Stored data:
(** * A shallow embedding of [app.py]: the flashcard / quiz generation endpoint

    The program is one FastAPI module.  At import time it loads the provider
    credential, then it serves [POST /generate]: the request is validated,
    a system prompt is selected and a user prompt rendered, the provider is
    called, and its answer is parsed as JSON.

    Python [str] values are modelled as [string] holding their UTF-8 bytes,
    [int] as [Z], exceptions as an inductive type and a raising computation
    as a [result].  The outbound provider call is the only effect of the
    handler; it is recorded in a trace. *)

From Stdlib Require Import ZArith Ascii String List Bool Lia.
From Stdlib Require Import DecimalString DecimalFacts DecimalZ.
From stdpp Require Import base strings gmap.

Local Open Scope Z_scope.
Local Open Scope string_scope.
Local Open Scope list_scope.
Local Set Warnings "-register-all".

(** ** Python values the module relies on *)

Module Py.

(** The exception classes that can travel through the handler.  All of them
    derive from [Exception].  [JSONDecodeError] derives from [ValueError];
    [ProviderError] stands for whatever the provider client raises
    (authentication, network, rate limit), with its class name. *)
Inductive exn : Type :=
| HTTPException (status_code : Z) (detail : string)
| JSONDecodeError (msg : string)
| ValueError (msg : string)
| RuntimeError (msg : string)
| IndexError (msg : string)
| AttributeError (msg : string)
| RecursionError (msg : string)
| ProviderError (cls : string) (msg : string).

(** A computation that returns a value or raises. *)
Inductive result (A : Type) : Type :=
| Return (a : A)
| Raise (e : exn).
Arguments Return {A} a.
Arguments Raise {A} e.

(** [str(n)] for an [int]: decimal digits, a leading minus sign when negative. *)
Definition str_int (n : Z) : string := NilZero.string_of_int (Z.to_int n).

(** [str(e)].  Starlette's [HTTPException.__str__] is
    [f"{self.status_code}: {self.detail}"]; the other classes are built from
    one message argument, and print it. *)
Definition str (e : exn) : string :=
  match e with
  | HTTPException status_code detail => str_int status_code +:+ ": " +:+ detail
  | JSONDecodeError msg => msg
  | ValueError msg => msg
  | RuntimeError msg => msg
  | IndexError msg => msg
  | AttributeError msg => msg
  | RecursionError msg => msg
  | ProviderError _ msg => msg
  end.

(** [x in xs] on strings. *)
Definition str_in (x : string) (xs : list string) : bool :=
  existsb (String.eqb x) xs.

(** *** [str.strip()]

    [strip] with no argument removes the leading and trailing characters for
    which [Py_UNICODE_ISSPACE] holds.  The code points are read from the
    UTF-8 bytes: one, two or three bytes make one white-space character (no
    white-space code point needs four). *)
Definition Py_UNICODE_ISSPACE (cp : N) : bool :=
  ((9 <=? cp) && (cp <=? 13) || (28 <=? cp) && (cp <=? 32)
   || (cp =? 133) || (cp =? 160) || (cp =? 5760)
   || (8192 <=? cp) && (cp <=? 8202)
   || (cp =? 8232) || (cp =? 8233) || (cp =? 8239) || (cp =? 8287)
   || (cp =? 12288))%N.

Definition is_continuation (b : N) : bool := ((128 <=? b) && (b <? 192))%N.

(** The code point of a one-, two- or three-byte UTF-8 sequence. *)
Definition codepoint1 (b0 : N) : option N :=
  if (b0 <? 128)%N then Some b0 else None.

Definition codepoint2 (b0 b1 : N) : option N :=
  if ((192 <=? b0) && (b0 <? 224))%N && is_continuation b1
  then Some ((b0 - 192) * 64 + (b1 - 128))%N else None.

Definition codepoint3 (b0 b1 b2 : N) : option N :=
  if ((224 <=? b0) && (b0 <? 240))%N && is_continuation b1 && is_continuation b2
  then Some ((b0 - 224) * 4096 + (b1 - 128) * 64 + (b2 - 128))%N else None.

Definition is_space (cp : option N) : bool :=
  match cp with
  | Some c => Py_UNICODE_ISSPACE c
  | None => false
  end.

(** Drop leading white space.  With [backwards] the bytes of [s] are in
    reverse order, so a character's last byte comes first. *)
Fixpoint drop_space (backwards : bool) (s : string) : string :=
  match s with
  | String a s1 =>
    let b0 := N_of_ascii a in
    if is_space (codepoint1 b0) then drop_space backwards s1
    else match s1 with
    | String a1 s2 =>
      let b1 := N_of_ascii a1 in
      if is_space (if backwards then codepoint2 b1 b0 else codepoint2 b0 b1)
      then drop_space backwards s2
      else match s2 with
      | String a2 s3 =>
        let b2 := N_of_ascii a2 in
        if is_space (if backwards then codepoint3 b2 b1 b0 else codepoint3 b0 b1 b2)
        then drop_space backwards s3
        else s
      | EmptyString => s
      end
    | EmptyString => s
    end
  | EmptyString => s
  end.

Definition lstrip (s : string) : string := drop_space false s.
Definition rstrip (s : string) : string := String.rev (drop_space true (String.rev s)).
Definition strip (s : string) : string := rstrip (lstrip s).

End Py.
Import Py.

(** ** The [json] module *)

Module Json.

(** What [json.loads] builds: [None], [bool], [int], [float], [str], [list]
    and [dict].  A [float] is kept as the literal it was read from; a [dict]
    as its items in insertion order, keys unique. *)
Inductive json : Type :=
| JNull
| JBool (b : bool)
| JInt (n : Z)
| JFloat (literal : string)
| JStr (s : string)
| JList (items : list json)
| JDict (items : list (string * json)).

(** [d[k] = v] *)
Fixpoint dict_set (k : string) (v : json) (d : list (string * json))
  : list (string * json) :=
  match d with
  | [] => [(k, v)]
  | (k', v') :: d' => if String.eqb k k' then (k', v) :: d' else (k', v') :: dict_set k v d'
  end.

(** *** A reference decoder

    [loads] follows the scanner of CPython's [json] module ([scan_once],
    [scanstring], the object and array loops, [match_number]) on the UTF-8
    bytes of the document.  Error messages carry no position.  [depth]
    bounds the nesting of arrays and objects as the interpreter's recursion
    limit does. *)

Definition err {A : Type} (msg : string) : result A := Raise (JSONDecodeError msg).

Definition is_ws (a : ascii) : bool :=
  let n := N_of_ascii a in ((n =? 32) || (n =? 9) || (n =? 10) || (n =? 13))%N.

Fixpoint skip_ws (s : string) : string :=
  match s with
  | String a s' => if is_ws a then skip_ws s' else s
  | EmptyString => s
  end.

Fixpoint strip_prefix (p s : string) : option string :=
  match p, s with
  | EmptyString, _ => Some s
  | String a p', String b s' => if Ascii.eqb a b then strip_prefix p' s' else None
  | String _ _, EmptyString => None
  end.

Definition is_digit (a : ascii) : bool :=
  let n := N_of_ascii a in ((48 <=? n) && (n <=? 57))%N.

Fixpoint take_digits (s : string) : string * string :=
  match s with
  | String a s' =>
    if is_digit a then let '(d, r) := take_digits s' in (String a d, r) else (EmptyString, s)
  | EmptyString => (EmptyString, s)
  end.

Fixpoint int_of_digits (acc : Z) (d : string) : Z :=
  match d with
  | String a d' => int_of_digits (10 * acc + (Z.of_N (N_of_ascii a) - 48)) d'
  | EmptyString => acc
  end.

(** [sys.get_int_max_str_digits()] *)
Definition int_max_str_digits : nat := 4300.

### Task description
From the records above, copy only the lines starting with the line that holds "(detail : string)" and going on through the line that holds "match e with", exactly as written.

### Response
| HTTPException (status_code : Z) (detail : string)
| JSONDecodeError (msg : string)
| ValueError (msg : string)
| RuntimeError (msg : string)
| IndexError (msg : string)
| AttributeError (msg : string)
| RecursionError (msg : string)
| ProviderError (cls : string) (msg : string).

(** A computation that returns a value or raises. *)
Inductive result (A : Type) : Type :=
| Return (a : A)
| Raise (e : exn).
Arguments Return {A} a.
Arguments Raise {A} e.

(** [str(n)] for an [int]: decimal digits, a leading minus sign when negative. *)
Definition str_int (n : Z) : string := NilZero.string_of_int (Z.to_int n).

(** [str(e)].  Starlette's [HTTPException.__str__] is
    [f"{self.status_code}: {self.detail}"]; the other classes are built from
    one message argument, and print it. *)
Definition str (e : exn) : string :=
  match e with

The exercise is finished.